Australian organisation

The Independent Girls’ Schools Association (formerly known as IGSSA) was established in Sydney, New South Wales, Australia, in 1922 with five founding members, all of them independent girls' schools.

Today, the thirty-two members' schools of AHIGS are eligible to participate and compete against each other in a number of sporting carnivals and interschool sports through IGSA (formerly known as IGSSA).
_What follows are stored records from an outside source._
(** [UpdateUser] fails in four ways, each with its own error and a nil
    user: the update call fails or is answered with a status other than 200,
    and then nothing is read back; or the update is accepted and the read
    that follows fails or is answered with a status other than 200, and then
    the error is [GetUser]'s although the provider has taken the update. *)
Theorem UpdateUser_errors userID (traits : gmap string GoValue) (w : World R) :
  let upd := IdentityAPI_UpdateIdentity (admin k) userID traits (remote w) in
  let w1 := after w (Call_UpdateIdentity userID traits) upd.2 in
  let res := UpdateUser k userID traits w in
  (forall err, upd.1 = Failed err ->
     res = ((None, Some (ErrorfW "failed to update user: " err)), w1))
  /\ (forall i resp, upd.1 = Returned i resp -> StatusCode resp <> StatusOK ->
     res = ((None, Some (ErrorfD "failed to update user: status " (StatusCode resp))), w1))
  /\ (forall i resp, upd.1 = Returned i resp -> StatusCode resp = StatusOK ->
     let get := IdentityAPI_GetIdentity (admin k) (GetId i) upd.2 in
     let w2 := after w1 (Call_GetIdentity (GetId i)) get.2 in
     (forall err, get.1 = Failed err ->
        res = ((None, Some (ErrorfW "failed to get user: " err)), w2))
     /\ (forall i2 r2, get.1 = Returned i2 r2 -> StatusCode r2 <> StatusOK ->
        res = ((None, Some (ErrorfD "user not found: status " (StatusCode r2))), w2))
     /\ (forall i2 r2, get.1 = Returned i2 r2 -> StatusCode r2 = StatusOK ->
        res.1.2 = None /\ is_Some res.1.1))
  /\ (is_Some res.1.2 -> res.1.1 = None).
Proof.
  intros upd w1 res. subst upd w1 res.
  destruct (IdentityAPI_UpdateIdentity (admin k) userID traits (remote w))
    as [[err|i resp] st] eqn:Hupd; cbn [fst snd].
  { assert (Hres : UpdateUser k userID traits w
                   = ((None, Some (ErrorfW "failed to update user: " err)),
                      after w (Call_UpdateIdentity userID traits) st)).
    { unfold UpdateUser. run. rewrite Hupd. reflexivity. }
    rewrite Hres. settle. }
  destruct (Z.eq_dec (StatusCode resp) StatusOK) as [Hs|Hs].
  2:{ assert (Hres : UpdateUser k userID traits w
                     = ((None, Some (ErrorfD "failed to update user: status "
                                             (StatusCode resp))),
                        after w (Call_UpdateIdentity userID traits) st)).
      { unfold UpdateUser. run. rewrite Hupd. apply Z.eqb_neq in Hs. rewrite Hs.
        reflexivity. }
      rewrite Hres. settle. }
  rewrite (UpdateUser_reread _ _ _ _ _ _ Hupd Hs).
  set (w1 := after w (Call_UpdateIdentity userID traits) st).
  assert (Hrem : remote w1 = st) by reflexivity.
  destruct (IdentityAPI_GetIdentity (admin k) (GetId i) st) as [[e2|i2 r2] st2] eqn:Hget.
  { rewrite <- Hrem in Hget. rewrite (GetUser_failed k _ _ _ _ Hget).
    rewrite Hrem in Hget.
    refine (conj _ (conj _ (conj _ _)));
      [ intros ? Hc; discriminate Hc
      | intros ? ? [= <- <-] Hn; contradiction
      | intros ? ? [= <- <-] _; cbn zeta; rewrite Hget; cbn [fst snd]; settle
      | settle ]. }
  destruct (Z.eq_dec (StatusCode r2) StatusOK) as [Hs2|Hs2].
  2:{ rewrite <- Hrem in Hget. rewrite (GetUser_status k _ _ _ _ _ Hget Hs2).
      rewrite Hrem in Hget.
      refine (conj _ (conj _ (conj _ _)));
        [ intros ? Hc; discriminate Hc
        | intros ? ? [= <- <-] Hn; contradiction
        | intros ? ? [= <- <-] _; cbn zeta; rewrite Hget; cbn [fst snd]; settle
        | settle ]. }
  rewrite <- Hrem in Hget. rewrite (GetUser_found k _ _ _ _ _ Hget Hs2).
  rewrite Hrem in Hget. cbn zeta. cbn [fst snd].
  refine (conj _ (conj _ (conj _ _)));
    [ intros ? Hc; discriminate Hc
    | intros ? ? [= <- <-] Hn; contradiction
    | intros ? ? [= <- <-] _; rewrite Hget; cbn [fst snd]; settle
    | settle ].
Qed.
Secondary school girls compete in team and individual sports at school level and can be selected to represent IGSA Sport as part of the NSWCIS and All Schools sporting pathways.

==History==
The Independent Girls' Schools Sporting Association was established in 1922 as the Girls Secondary Schools Sports Union. Commencing with just five members, all of them independent, Protestant schools for girls, IGSSA grew rapidly in the 1980s and 90s following the introduction of graded competition for many sports, improving competitions and adding new sports.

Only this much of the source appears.